Concluding remarks¶
It’s been a lot of fun, and a lot of work (most of it right at the last minute!) to put this tutorial together. Our sincere hope is that the content becomes a useful resource for anyone looking to become immersed into the topics of tempo, beat, and downbeat estimation from musical audio signals. We have sought to provide a broad outlook across this domain touching upon annotation, model design (both past and present), and evaluation. Indeed, we maintain that undertaking successful research in this area requires effort and understanding across this pipeline.
In particular, we hope that the practical code examples provide the means for anyone to build, train, and test their own systems (with their own annotated data!) for analysing the metrical structure of music signals, and even for combining them with other MIR techniques towards even more holistic approaches to the analysis of musical audio.
Even though the provided multi-task formulation using TCNs is representative of the current state of the art, it is extremely important to recognise that the state of the art in a community like ISMIR is in constant evolution. To this end, it would remiss not to consider at least some (but certainly not all) of the open challenges which remain in this area.
Note
Many of the open challenges in rhythm analysis are not new!
Moving away from constant tempo, 4/4 metre, western music: With these advanced deep learning models, we may be moving very close to a position where, up to the limit of metrical ambiguity, the tasks of tempo, beat, and downbeat estimation are close to being solved. Some open and interesting challenges lie include:
tracking (tappable) pieces with high musical expression
building inference models that can cope with changes in metre
pursuing models which are effective in multiple musical cultural contexts (i.e., without need to retrain from scratch for a singular nonwestern specific approach).

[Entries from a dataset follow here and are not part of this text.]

(* ===== verification/Safety.v ===== *)
(** * Safety of a reconciliation

    What holds of the calls of one [Reconcile] of the machine controller,
    whatever the services answer and whatever the receiver holds: creation and
    deletion are ordered around the finalizer, nothing is destroyed by mistake,
    nothing is created twice, and the statuses written are coherent. *)

From S2P Require Import Prelude GoLib Types Conditions ConditionsFacts Summary Effects Kube Aws Azure Cleanup Cluster MachineOps Reconcile Sim Logic History Footprint Yields Deletion Guarantees.

Section Safety.
Context {World : Type} `{SV : !Services World}.
Implicit Types s : St World.

(** C5: the finalizer goes last.  When a reconciliation takes the operator's
    finalizer off an object, then earlier in that reconciliation the object
    was read under the key of the machine [m] the operator holds, and the
    cleanup of [m] is done.  [m] is determined by the calls before ([held]):
    the answer of the last status patch, or else of the read the
    reconciliation began with.  That the cleanup is done means that
    [docker-machine rm] ran for [m] and succeeded (or failed with NotFound),
    that [m] names a driver, that the recorded VPC was deleted (or did not
    exist) if the driver is [amazonec2], and that the deletion of the resource
    group was started and finished if the driver is [azure]. *)
Theorem finalizer_removed_last req s i kind cur mod_ answer :
  trace s = [] →
  trace (Reconcile req s).2 !! i = Some (Ev (KPatch kind cur mod_) answer) →
  GetFinalizer ∈ Finalizers (Meta cur) →
  GetFinalizer ∉ Finalizers (Meta mod_) →
  let h := take i (trace (Reconcile req s).2) in
  ∃ m, held h = Some m ∧ Ev (KGetMachine (machine_key m)) (inl cur) ∈ h ∧ cleanup_done m h.
Proof.
  intros Hs Hi. exact (wp_at _ _ _ _ _ _ _ (kept_Reconcile req s Hs) Hs Hi).
Qed.

(** C6: the finalizer goes first.  When a reconciliation runs
    [docker-machine create] or creates a VPC, subnet, gateway or route, the
    operator's finalizer is already on the machine: it was read there, or the
    request that puts it there was answered with success. *)
Theorem finalizer_before_resources req s i e :
  trace s = [] →
  trace (Reconcile req s).2 !! i = Some e →
  creating e →
  finalizer_known req (take i (trace (Reconcile req s).2)).
Proof.
  intros Hs Hi. exact (wp_at _ _ _ _ _ _ _ (before_Reconcile req s) Hs Hi).
Qed.

(** C8: nothing is destroyed unless the machine is being deleted.  The
    reconciliation of a machine without deletion timestamp never runs
    [docker-machine rm], never deletes an Azure resource group and never takes
    the finalizer off. *)
Theorem no_destruction_without_deletion req s m w e :
  trace s = [] →
  serve (KGetMachine req) (world s) = (inl m, w) →
  deleting m = false →
  e ∈ trace (Reconcile req s).2 →
  ¬ destructive e.
Proof.
  intros Hs Hg Hd He.
  destruct (wp_elem _ _ _ _ _ _ (undestroyed_Reconcile req s m w Hg Hd) Hs He) as [h Hh].
  exact Hh.
Qed.

(** C9: a machine that is being deleted gets nothing new.  Its reconciliation
    never runs [docker-machine create] and creates no VPC, subnet, gateway or
    route. *)
Theorem no_creation_while_deleting req s m w e :
  trace s = [] →
  serve (KGetMachine req) (world s) = (inl m, w) →
  deleting m = true →
  e ∈ trace (Reconcile req s).2 →
  ¬ creating e.
Proof.
  intros Hs Hg Hd He.
  assert (wp nothing_created True (Reconcile req) (λ _ _, True) s) as Hwp.
  { apply safe_Reconcile; [eapply allows_sub; [apply uncreated_allows|done]|].
    intros m' w' Hg' _. assert (m' = m) as -> by congruence. rewrite Hd.
    apply uncreated_delete. }
  destruct (wp_elem _ _ _ _ _ _ Hwp Hs He) as [h Hh]. exact Hh.
Qed.

(** C7: a machine is created once.  When the machine carries the finalizer and
    its creation was started ([MachineCreating] is true) or finished
    ([MachineReady] is true), no reconciliation runs [docker-machine create]
    or creates cloud resources for it again. *)
Theorem created_once req s m w e :
  trace s = [] →
  serve (KGetMachine req) (world s) = (inl m, w) →
  GetFinalizer ∈ Finalizers (Meta m) →
  creation_started m = true →
  e ∈ trace (Reconcile req s).2 →
  ¬ creating e.
Proof.
  intros Hs Hg Hf Hc He.
  assert (wp nothing_created True (Reconcile req) (λ _ _, True) s) as Hwp.
  { apply safe_Reconcile; [eapply allows_sub; [apply uncreated_allows|done]|].
    intros m' w' Hg' _. assert (m' = m) as -> by congruence.
    destruct (deleting m); [apply uncreated_delete|by apply (uncreated_normal _ _ m)]. }
  destruct (wp_elem _ _ _ _ _ _ Hwp Hs He) as [h Hh]. exact Hh.
Qed.

(** C10: every status written is coherent.  Each status patch of a
    reconciliation carries the phase that [GetPhase] computes from the
    conditions and the deletion timestamp of the object it writes. *)
Theorem committed_phase_coherent req s old obj answer :
  trace s = [] →
  Ev (KStatusPatch old obj) answer ∈ trace (Reconcile req s).2 →
  Phase (Status obj) = GetPhase obj.
Proof.
  intros Hs He. destruct (wp_elem _ _ _ _ _ _ (phase_Reconcile req s) Hs He) as [h Hh]. exact Hh.
Qed.
End Safety.

(** ** The hypotheses at work *)

Lemma finalizer_removed_last_witness :
  ∃ i kind cur mod_ answer,
    trace (Reconcile demo_key deletion_start).2 !! i = Some (Ev (KPatch kind cur mod_) answer) ∧
    let h := take i (trace (Reconcile demo_key deletion_start).2) in
    ∃ m, held h = Some m ∧ Ev (KGetMachine (machine_key m)) (inl cur) ∈ h ∧ cleanup_done m h.
Proof.
  exists 8%nat. do 4 eexists. split; [by_eval|].
  eapply (finalizer_removed_last demo_key deletion_start 8);
    [reflexivity|by_eval|by_decide|by_decide].
Defined.

Lemma finalizer_before_resources_witness :
  finalizer_known demo_key (take 12 (trace (Reconcile demo_key creation_start).2)).
Proof.
  eapply (finalizer_before_resources demo_key creation_start 12);
    [reflexivity|by_eval|by_eval].
Defined.

Lemma no_destruction_without_deletion_witness :
  Forall (λ e, ¬ destructive e) (trace (Reconcile demo_key creation_start).2).
Proof.
  apply Forall_forall. intros e He.
  eapply (no_destruction_without_deletion demo_key creation_start);
    [reflexivity|by_eval|by_eval|exact He].
Defined.

Lemma no_creation_while_deleting_witness :
  Forall (λ e, ¬ creating e) (trace (Reconcile demo_key deletion_start).2).
Proof.
  apply Forall_forall. intros e He.
  eapply (no_creation_while_deleting demo_key deletion_start);
    [reflexivity|by_eval|by_eval|exact He].
Defined.

Lemma created_once_witness :
  Forall (λ e, ¬ creating e) (trace (Reconcile demo_key waiting_start).2).
Proof.
  apply Forall_forall. intros e He.
  eapply (created_once demo_key waiting_start);
    [reflexivity|by_eval|by_decide|by_eval|exact He].
Defined.

Lemma committed_phase_coherent_witness :
  ∃ old obj answer,
    Ev (KStatusPatch old obj) answer ∈ trace (Reconcile demo_key creation_start).2 ∧
    Phase (Status obj) = GetPhase obj.
Proof.
  assert (∃ old obj answer,
    trace (Reconcile demo_key creation_start).2 !! 5%nat =
      Some (Ev (KStatusPatch old obj) answer)) as (old & obj & answer & Hi)
    by (do 3 eexists; by_eval).
  exists old, obj, answer. apply list_elem_of_lookup_2 in Hi. split; [exact Hi|].
  exact (committed_phase_coherent demo_key creation_start old obj answer eq_refl Hi).
Defined.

Incoporating long-term temporal dependencies: Given the effort in annotation (especially at scale) it’s not an accident that many annotated datatsets contain short excerpts. This has the negative outcome that current state-of–the-art systems really aren’t able to track the beat/downbeat in a structurally coherent way. Thus, there is a huge opportunity in building models which can understand temporal inerrelations at longer time scales. This may exist at the point of the network architecture and/or at inference.

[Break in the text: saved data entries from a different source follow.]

(** Reading flags and their values back. *)
Fixpoint pair_up (args : list string) : list (string * string) :=
  match args with
  | k :: v :: rest => (k, v) :: pair_up rest
  | _ => []
  end.

Lemma auth_value_empty d v : str_empty (auth_value d v) = str_empty v.
Proof.
  unfold auth_value. case_decide; [|done]. unfold str_empty.
  apply bool_decide_ext. destruct v as [|a [|b [|c v]]]; simpl; naive_solver.
Qed.

Definition auth_missing : error := errorString "auth secret not found".

Section CommandLine.
Context {World : Type} `{SV : !Services World}.
Implicit Types s : St World.

Lemma auth_args_run kvs acc s m d :
  machineObj s = Some m → Driver (Spec m) = Some d →
  auth_args kvs acc s =
    (Normal (if decide (Forall (λ kv, kv.1 ≠ "" ∧ kv.2 ≠ "") kvs)
             then inl (acc ++ auth_flags (lor_Name d) kvs) else inr auth_missing), s).
Proof.
  intros Hm Hd. revert acc. induction kvs as [|[k v] kvs IH]; intros acc.
  { rewrite decide_True by constructor. by rewrite app_nil_r. }
  assert (driverName s = (Normal (lor_Name d), s)) as Hdr.
  { unfold driverName, mbind, M_bind, the_machine, deref. rewrite Hm. simpl. by rewrite Hd. }
  cbn [auth_args]. unfold mbind at 1, M_bind at 1. rewrite Hdr.
  fold (auth_value (lor_Name d) v).
  rewrite auth_value_empty. unfold str_empty.
  destruct (bool_decide_reflect (v = "")) as [Hv|Hv];
    destruct (bool_decide_reflect (k = "")) as [Hk|Hk]; cbn [orb];
    try (rewrite decide_False by (rewrite Forall_cons; naive_solver); done).
  rewrite IH. case_decide as Hall.
  - rewrite decide_True by (constructor; [done|exact Hall]). unfold auth_flags. csimpl.
    by rewrite <- app_assoc.
  - by rewrite decide_False by (rewrite Forall_cons; naive_solver).
Qed.

Lemma complete_secret_perm secret kvs :
  kvs ≡ₚ map_to_list (Data secret) →
  Forall (λ kv, kv.1 ≠ "" ∧ kv.2 ≠ "") kvs ↔ complete_secret secret.
Proof.
  intros Hp. rewrite Hp. unfold complete_secret. rewrite map_Forall_to_list.
  apply Forall_iff. by intros [k v].
Qed.

Lemma getAuthSecretArgs_run s m d ref secret w :
  machineObj s = Some m → Driver (Spec m) = Some d → AuthSecret (Spec m) = Some ref →
  serve (KGetSecret (ref_ObjectKey ref)) (world s) = (inl secret, w) →
  ∃ kvs, kvs ≡ₚ map_to_list (Data secret) ∧
    (getAuthSecretArgs s).1 =
      Normal (if decide (complete_secret secret) then inl (auth_flags (lor_Name d) kvs)
              else inr auth_missing).
Proof.
  intros Hm Hd Hr Hs. exists (range_order w (Data secret)).
  pose proof (range_order_perm w (Data secret)) as Hp. split; [done|].
  unfold getAuthSecretArgs, getSecret, tryE, mbind, M_bind, the_machine, deref, call, range.
  rewrite Hm. simpl. rewrite Hr. simpl. rewrite Hs. simpl.
  rewrite (auth_args_run _ _ _ m d) by done. simpl. f_equal.
  pose proof (complete_secret_perm _ _ Hp). by repeat case_decide; try tauto.
Qed.

(** The credentials on the command line.  When the auth secret is read, the
    arguments are exactly one flag with its value for every entry of the secret,
    in some order, base64-encoded for the Google driver; when an entry has an
    empty name or an empty value, the result is an error. *)
Lemma auth_arguments s m d ref secret w :
  machineObj s = Some m → Driver (Spec m) = Some d → AuthSecret (Spec m) = Some ref →
  serve (KGetSecret (ref_ObjectKey ref)) (world s) = (inl secret, w) →
  ∃ kvs, kvs ≡ₚ map_to_list (Data secret) ∧
    (getAuthSecretArgs s).1 =
      Normal (if decide (complete_secret secret) then inl (auth_flags (lor_Name d) kvs)
              else inr auth_missing).
Proof. apply getAuthSecretArgs_run. Qed.

Lemma pair_up_flags (f : string → string) kvs :
  pair_up (mjoin ((λ kv : string * string, flag_args (kv.1, f kv.2)) <$> kvs)) =
    (λ kv, ("--" +:+ kv.1, f kv.2)) <$> kvs.
Proof. induction kvs as [|kv kvs IH]; [done|]. csimpl. by rewrite IH. Qed.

Strategies for adaptation to new content: This can almost be understood as What should I do when (even) the state of the art doesn’t work? There is an important opportunity here for developing learning techniques which can readily adapt to new content given only with minimal new information, e.g., having a user tap a couple of bars only, and update the weights of the network so this new specific piece can be analysed to a very high degree of accuracy. Such an approach also has important implications for semi-automatic annotation.
Decoupling from supervised learning: So much of the deep learning research in this field depends heavily on high quality annotated data and supervised learning. As we’ve seen, annotation in general is hard, and annotation that’s useful for learning is even harder. Thus a grand challenge may be the pursuit of approaches which eliminate entirely or greatly minimise the need for supervised learning.